═════ THE INPUT ═════

(** One pixel: the row of [Axkl] times the amplitudes is the band data
    times the kernel of the pixel. *)
Lemma band_row_identity (A_x : list R) (BB_x : list (list R)) (B_x : list R)
    (akl : list (list R)) (L : nat) :
  length akl = length B_x ->
  Forall (fun r => length r = L) akl ->
  Np.dot
    (concat (map (fun bk =>
                    map (fun l => Np.sum (map (fun p => fst p * nth l (snd p) 0 * bk)
                                              (combine A_x BB_x)))
                        (seq 0 L))
                 B_x))
    (concat akl) =
  Np.dot A_x
    (map (fun bb =>
            Np.sum (map (fun l =>
                           Np.sum (map (fun k => nth l bb 0 * nth k B_x 0
                                                 * nth l (nth k akl []) 0)
                                       (seq 0 (length akl))))
                        (seq 0 L)))
         BB_x).
Proof.
  intros HK HL.
  transitivity
    (Np.sum (map (fun p : R * list R =>
       Np.sum (map (fun l =>
         Np.sum (map (fun q : R * list R =>
                        fst p * nth l (snd p) 0 * fst q * nth l (snd q) 0)
                     (combine B_x akl)))
                   (seq 0 L)))
       (combine A_x BB_x))).
  - rewrite dot_concat.
    2:{ clear - HK HL. revert akl HK HL.
        induction B_x as [|b B_x IH]; intros [|ar akl] HK HL; try discriminate;
          cbn [map]; constructor.
        - inversion HL; subst. now rewrite length_map, length_seq.
        - apply IH; [now injection HK|now inversion HL]. }
    rewrite (sum_combine_map_l _ (fun r cvec => Np.dot r cvec)).
    rewrite (sum_map_ext_in _ _
               (fun q : R * list R =>
                  Np.sum (map (fun p : R * list R =>
                    Np.sum (map (fun l => fst p * nth l (snd p) 0 * fst q
                                          * nth l (snd q) 0)
                                (seq 0 L)))
                    (combine A_x BB_x)))).
    + rewrite sum_swap. apply sum_map_ext_in. intros p _. apply sum_swap.
    + intros [bk ar] Hq. cbn [fst snd].
      assert (Har : length ar = L).
      { apply in_combine_r in Hq. rewrite Forall_forall in HL. now apply HL. }
      rewrite <- Har, dot_map_seq, sum_swap.
      apply sum_map_ext_in. intros l _. now rewrite <- sum_scale_r.
  - unfold Np.dot. rewrite sum_combine_map_r.
    apply sum_map_ext_in. intros p _.
    rewrite <- sum_scale. apply sum_map_ext_in. intros l _.
    rewrite <- sum_scale.
    rewrite (sum_seq_combine (fun b ar => fst p * (nth l (snd p) 0 * b * nth l ar 0)))
      by exact HK.
    apply sum_map_ext_in. intros q _. ring.
Qed.
(** X19. Assignment and status change do not disturb each other: when one
    has succeeded and the other succeeds after it, in either order, the task
    carries both the assignee and the status, and the store holds it under
    its id. *)
Theorem assignment_and_status_compose (actorId actor' taskId assigneeId status : string)
    (w w1 w2 : World) (first_ second_ : Document Task.t) :
  (assignTask actorId taskId assigneeId w = (w1, inr first_) ->
   updateTaskStatus actor' taskId status w1 = (w2, inr second_) ->
   Task.assigneeId (data second_) = Some assigneeId /\
   Task.status (data second_) = status /\
   find_doc taskId (st_tasks (store w2)) = Some second_) /\
  (updateTaskStatus actorId taskId status w = (w1, inr first_) ->
   assignTask actor' taskId assigneeId w1 = (w2, inr second_) ->
   Task.assigneeId (data second_) = Some assigneeId /\
   Task.status (data second_) = status /\
   find_doc taskId (st_tasks (store w2)) = Some second_).
Proof.
  split; intros H1 H2.
  - destruct (assignTask_success _ _ _ _ _ _ H1)
      as (b1 & _ & _ & _ & Hb1 & _ & _ & Hu1 & Hs1 & _).
    destruct (updateTaskStatus_success _ _ _ _ _ _ H2)
      as (b2 & _ & _ & _ & Hb2 & _ & Hu2 & Hs2 & _).
    assert (Hmid : find_doc taskId (st_tasks (store w1)) = Some first_).
    { rewrite Hs1, Hu1. exact (find_doc_patched _ _ _ _ Hb1). }
    rewrite Hmid in Hb2. injection Hb2 as <-.
    rewrite Hs2. cbn [st_tasks]. rewrite (find_doc_patched _ _ _ _ Hmid).
    rewrite Hu2, Hu1. cbn. repeat split.
  - destruct (updateTaskStatus_success _ _ _ _ _ _ H1)
      as (b1 & _ & _ & _ & Hb1 & _ & Hu1 & Hs1 & _).
    destruct (assignTask_success _ _ _ _ _ _ H2)
      as (b2 & _ & _ & _ & Hb2 & _ & _ & Hu2 & Hs2 & _).
    assert (Hmid : find_doc taskId (st_tasks (store w1)) = Some first_).
    { rewrite Hs1, Hu1. exact (find_doc_patched _ _ _ _ Hb1). }
    rewrite Hmid in Hb2. injection Hb2 as <-.
    rewrite Hs2. cbn [st_tasks]. rewrite (find_doc_patched _ _ _ _ Hmid).
    rewrite Hu2, Hu1. cbn. repeat split.
Qed.

Lemma assignment_and_status_compose_witness :
  find_doc "doc_5"
    (st_tasks (store (after (updateTaskStatus "u2" "doc_5" "done")
                        (after (assignTask "u1" "doc_5" "u2") launch_with_task))))
  = Some (mkDocument "doc_5"
            (Task.make "doc_0" "Write the brief" None "done" (Some "u2") None
               "2026-01-01T00:00:00.000Z" "2026-01-01T00:00:00.000Z")).
Proof.
  destruct (assignment_and_status_compose "u1" "u2" "doc_5" "u2" "done"
              launch_with_task
              (after (assignTask "u1" "doc_5" "u2") launch_with_task)
              (after (updateTaskStatus "u2" "doc_5" "done")
                 (after (assignTask "u1" "doc_5" "u2") launch_with_task))
              (mkDocument "doc_5"
                 (Task.make "doc_0" "Write the brief" None "todo" (Some "u2") None
                    "2026-01-01T00:00:00.000Z" "2026-01-01T00:00:00.000Z"))
              (mkDocument "doc_5"
                 (Task.make "doc_0" "Write the brief" None "done" (Some "u2") None
                    "2026-01-01T00:00:00.000Z" "2026-01-01T00:00:00.000Z")))
    as [H _].
  destruct H as (_ & _ & Hfind);
    [vm_compute; reflexivity | vm_compute; reflexivity |].
  exact Hfind.
Defined.

(** X20. A task just created is listed: when [createTask] has succeeded in a
    project that had fewer than 200 tasks, [listProjectTasks] for that
    project, run next and reaching the store, returns the new task together
    with all the earlier tasks of the project and nothing else, in whatever
    order the store lists them. *)
Theorem created_task_is_listed (actorId projectId title : string)
    (description assigneeId dueDate : option string) (w w1 : World)
    (task : Document Task.t) :
  createTask actorId projectId title description assigneeId dueDate w
  = (w1, inr task) ->
  length (tasks_of (store w) projectId) < 200 ->
  hd false (faults w1) = false ->
  exists w2 found,
    listProjectTasks projectId w1 = (w2, inr found) /\
    Permutation found (task :: tasks_of (store w) projectId).
Proof.
  intros Hrun Hlen Hf.
  destruct (createTask_success _ _ _ _ _ _ _ _ _ Hrun)
    as (_ & Hp & _ & _ & _ & Htask & Hstore & _).
  unfold listProjectTasks. service_unfold.
  rewrite (truthy_true _ Hp). world_simpl. rewrite Hf, Hstore.
  cbn [st_tasks]. rewrite filter_app.
  assert (Hnew : filter (fun doc : Document Task.t =>
                           Task.projectId (data doc) =? projectId) [task]
                 = [task]).
  { rewrite Htask. cbn. now rewrite String.eqb_refl. }
  rewrite Hnew. fold (tasks_of (store w) projectId).
  rewrite firstn_all2 by (rewrite length_app; cbn; lia).
  eexists. eexists. split; [reflexivity|].
  apply Permutation_sym, Permutation_cons_append.
Qed.

Lemma created_task_is_listed_witness :
  exists w2 found,
    listProjectTasks "doc_0" launch_with_task = (w2, inr found) /\
    Permutation found
      [mkDocument "doc_5"
         (Task.make "doc_0" "Write the brief" None "todo" None None
            "2026-01-01T00:00:00.000Z" "2026-01-01T00:00:00.000Z")].
Proof.
  destruct (created_task_is_listed "u1" "doc_0" "Write the brief" None None None
              launch_with_u2 launch_with_task
              (mkDocument "doc_5"
                 (Task.make "doc_0" "Write the brief" None "todo" None None
                    "2026-01-01T00:00:00.000Z" "2026-01-01T00:00:00.000Z")))
    as (w2 & found & Hrun & Hperm);
    [vm_compute; reflexivity | vm_compute; lia | vm_compute; reflexivity |].
  exists w2, found. split; [exact Hrun|].
  assert (Hnone : tasks_of (store launch_with_u2) "doc_0" = [])
    by (vm_compute; reflexivity).
  rewrite Hnone in Hperm. exact Hperm.
Defined.

Lemma createProject_returned (o n : string) (w w1 : World)
    (project : Document Project.t) :
  createProject o n w = (w1, inr project) ->
  let k := next_id (store w) in
  let member :=
    mkDocument (fresh_id (S k)) (ProjectMember.make (fresh_id k) o (clock w)) in
  o <> "" /\
  project = mkDocument (fresh_id k) (Project.make n o (clock w)) /\
  st_projects (store w1) = st_projects (store w) ++ [project] /\
  st_project_members (store w1) = st_project_members (store w) ++ [member].
Proof.
  intros H. cbv zeta. unfold createProject in H. service_unfold.
  destruct (truthy o) eqn:Eo; [|discriminate H]. cbn [negb] in H.
  branch H. branch H. branch H. branch H. finished H.
  repeat split. exact (truthy_nonempty _ Eo).
Qed.

Lemma find_doc_last {T} (i : string) (l : list (Document T)) (d : Document T) :
  (forall x, In x l -> id x <> i) -> id d = i ->
  find_doc i (l ++ [d]) = Some d.
Proof.
  intros Hl Hd. unfold find_doc. induction l as [|x l IH]; cbn [app find].
  - now rewrite Hd, String.eqb_refl.
  - destruct (String.eqb_spec (id x) i) as [E|_].
    + destruct (Hl x (or_introl eq_refl) E).
    + apply IH. intros y Hy. apply Hl. now right.
Qed.

Lemma Forall2_single {A B} (R : A -> B -> Prop) (x : A) (l : list B) :
  Forall2 R [x] l -> exists y, l = [y] /\ R x y.
Proof.
  intros H. inversion H as [|? y ? l' Hxy Hnil]; subst.
  inversion Hnil; subst. exists y. split; [reflexivity | exact Hxy].
Qed.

═════

- _TASK INSTRUCTIONS_
Search the records for the string "reflexivity" and report each line that has it.

- _ANSWER TO THE EXERCISE_
    [vm_compute; reflexivity | vm_compute; reflexivity |].
  eexists. eexists. split; [reflexivity|].
    [vm_compute; reflexivity | vm_compute; lia | vm_compute; reflexivity |].
    by (vm_compute; reflexivity).
  inversion Hnil; subst. exists y. split; [reflexivity | exact Hxy].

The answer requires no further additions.